Donald Trump launched a new Pentagon command dedicated to space warfare on Thursday, with US military officials wary of ceding an advantage to China and Russia in the newest military frontier.
“This is a landmark day, one that recognises the centrality of space to America’s security and defense,” Mr Trump said in a White House ceremony. “SpaceCom will ensure that America’s dominance in space is never threatened.”
The new command will elevate space to a focused theatre of combat – equal in importance to the US Central Command that governs the Middle East and Pacific Command, which manages defenses in the Western Pacific and Asia.
While the US Air Force already has a dedicated space warfare operation, SpaceCom will heighten its importance and foster specialized systems and training for space showdowns.
“The dangers to our country constantly evolve and so must we,” Mr Trump said. “Our adversaries are weaponizing earth’s orbits with new technology targeting… both battlefield operations and our way of life at home.”
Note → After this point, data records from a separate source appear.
Lemma getPending_ok s (pb : pendingBase C T) storeHeight : is_u64 (lastHeight pb) ->
  Height s = Ok storeHeight -> is_u64 storeHeight -> lastHeight pb <= storeHeight ->
  fresh_above s (lastHeight pb) (pendingCache pb) ->
  let '(pb', r) := getPending fetch s pb in
  lastHeight pb' = lastHeight pb /\ metaKey pb' = metaKey pb /\
  fresh_above s (lastHeight pb') (pendingCache pb') /\
  forall l, r = Ok l -> exists endHeight, lastHeight pb <= endHeight <= storeHeight /\
    Forall2 (fun h x => fetch s h = Ok x) (heights_upto (lastHeight pb + 1) endHeight) l.
Proof.
  intros Hlast Hh Hu Hle Hf. unfold getPending. rewrite Hh.
  destruct (Z.eqb_spec (lastHeight pb) storeHeight) as [Heq|Hne].
  { split_and!; try done. intros l [= <-]. exists storeHeight. rewrite heights_upto_nil by lia.
    split; [lia|constructor]. }
  rewrite (proj2 (Z.ltb_ge storeHeight (lastHeight pb))) by lia.
  set (endHeight := if DefaultPendingCacheSize <? _ then _ else storeHeight).
  assert (Hend : lastHeight pb <= endHeight <= storeHeight).
  { unfold endHeight. rewrite (u64_small (storeHeight - _)) by (unfold is_u64 in *; lia).
    destruct (Z.ltb_spec DefaultPendingCacheSize (storeHeight - lastHeight pb)); [|lia].
    rewrite u64_small; unfold is_u64, DefaultPendingCacheSize in *; lia. }
  assert (Hhs : Forall (fun h => lastHeight pb < h) (heights_upto (lastHeight pb + 1) endHeight)).
  { apply Forall_forall. intros h Hin%elem_of_heights_upto. lia. }
  pose proof (fill_fresh s _ (heights_upto (lastHeight pb + 1) endHeight) _ Hf) as Hfill.
  destruct (fill_cache _ _ _ _) as [c1 [[]|e]]; [|by split_and!].
  pose proof (collect_ok s _ _ c1 [] Hfill Hhs) as Hcol.
  destruct (collect _ _ _ _ _) as [c2 r]. destruct Hcol as [H1 H2].
  split_and!; try done. intros l Hl. destruct (H2 l Hl) as (l' & -> & Hf2). by exists endHeight.
Qed.

(** The stored last submitted height is the one in memory (none is stored while it is 0). *)
Definition persisted (s : D) (pb : pendingBase C T) : Prop :=
  GetMetadata s (metaKey pb) = Ok (PutUint64_LE (lastHeight pb)) \/
  missing (GetMetadata s (metaKey pb)) /\ lastHeight pb = 0.

Lemma SetMetadata_view s key v : ds_healthy s -> clean_tail true key = true ->
  exists s', SetMetadata s key v = (s', Ok tt) /\ ds_healthy s' /\ ds_view s' = <[GetMetaKey key := v]> (ds_view s).
Proof.
  intros Hs Hk. unfold SetMetadata. rewrite NewKey_meta by done.
  destruct (ds_Put_spec s (GetMetaKey key) v Hs) as (s' & -> & Hs' & V). by exists s'.
Qed.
Air Force General John Raymond, who will lead the new command, said ahead of the ceremony in the Rose Garden that US rivals China and Russia are already pouring huge resources into space operations.
The challenges range from adversaries jamming communications and GPS satellites to, as China demonstrated in 2007, ground-launched missiles used to physically destroy satellites.
“We are at a strategic inflection point where there is nothing that we do as a joint coalition force that isn’t enabled by space,” Mr Raymond told reporters at the Pentagon.
“I’m convinced that space is a war-fighting domain. I’m convinced that our way of life and our way of war depend on space capabilities,” he said.
The Space Command is the Pentagon’s 11th full command and second launched in two years.
Last year, the Pentagon elevated its cyber warfare operations to CyberCom, recognizing that online attacks and defense constituted a unique theater of combat.
Mr Trump though has a much more ambitious vision for space warfare.
In June 2018, he ordered the Department of Defense to create a much larger Space Force, a dedicated branch of the military equal to the existing forces, the US Army, Air Force, Navy, Marines and Coast Guard.
That much more ambitious and expensive move would require Congress’s approval. Some in the Pentagon, including the former defense secretary James Mattis, have opposed the idea as unnecessary and creating new bureaucracy.
Steve Kitay, Deputy Assistant Secretary of Defense for Space Policy, said a proposal could be added to the Defense Department’s budget in the coming year, calling it a “strategic imperative.”
In China and Russia, he said, “there is a perception that space represents an [American] Achilles heel and that this is an asymmetric advantage for them to then take on the United States’ power.”
“Space will not be an Achilles heel” for the US, he said.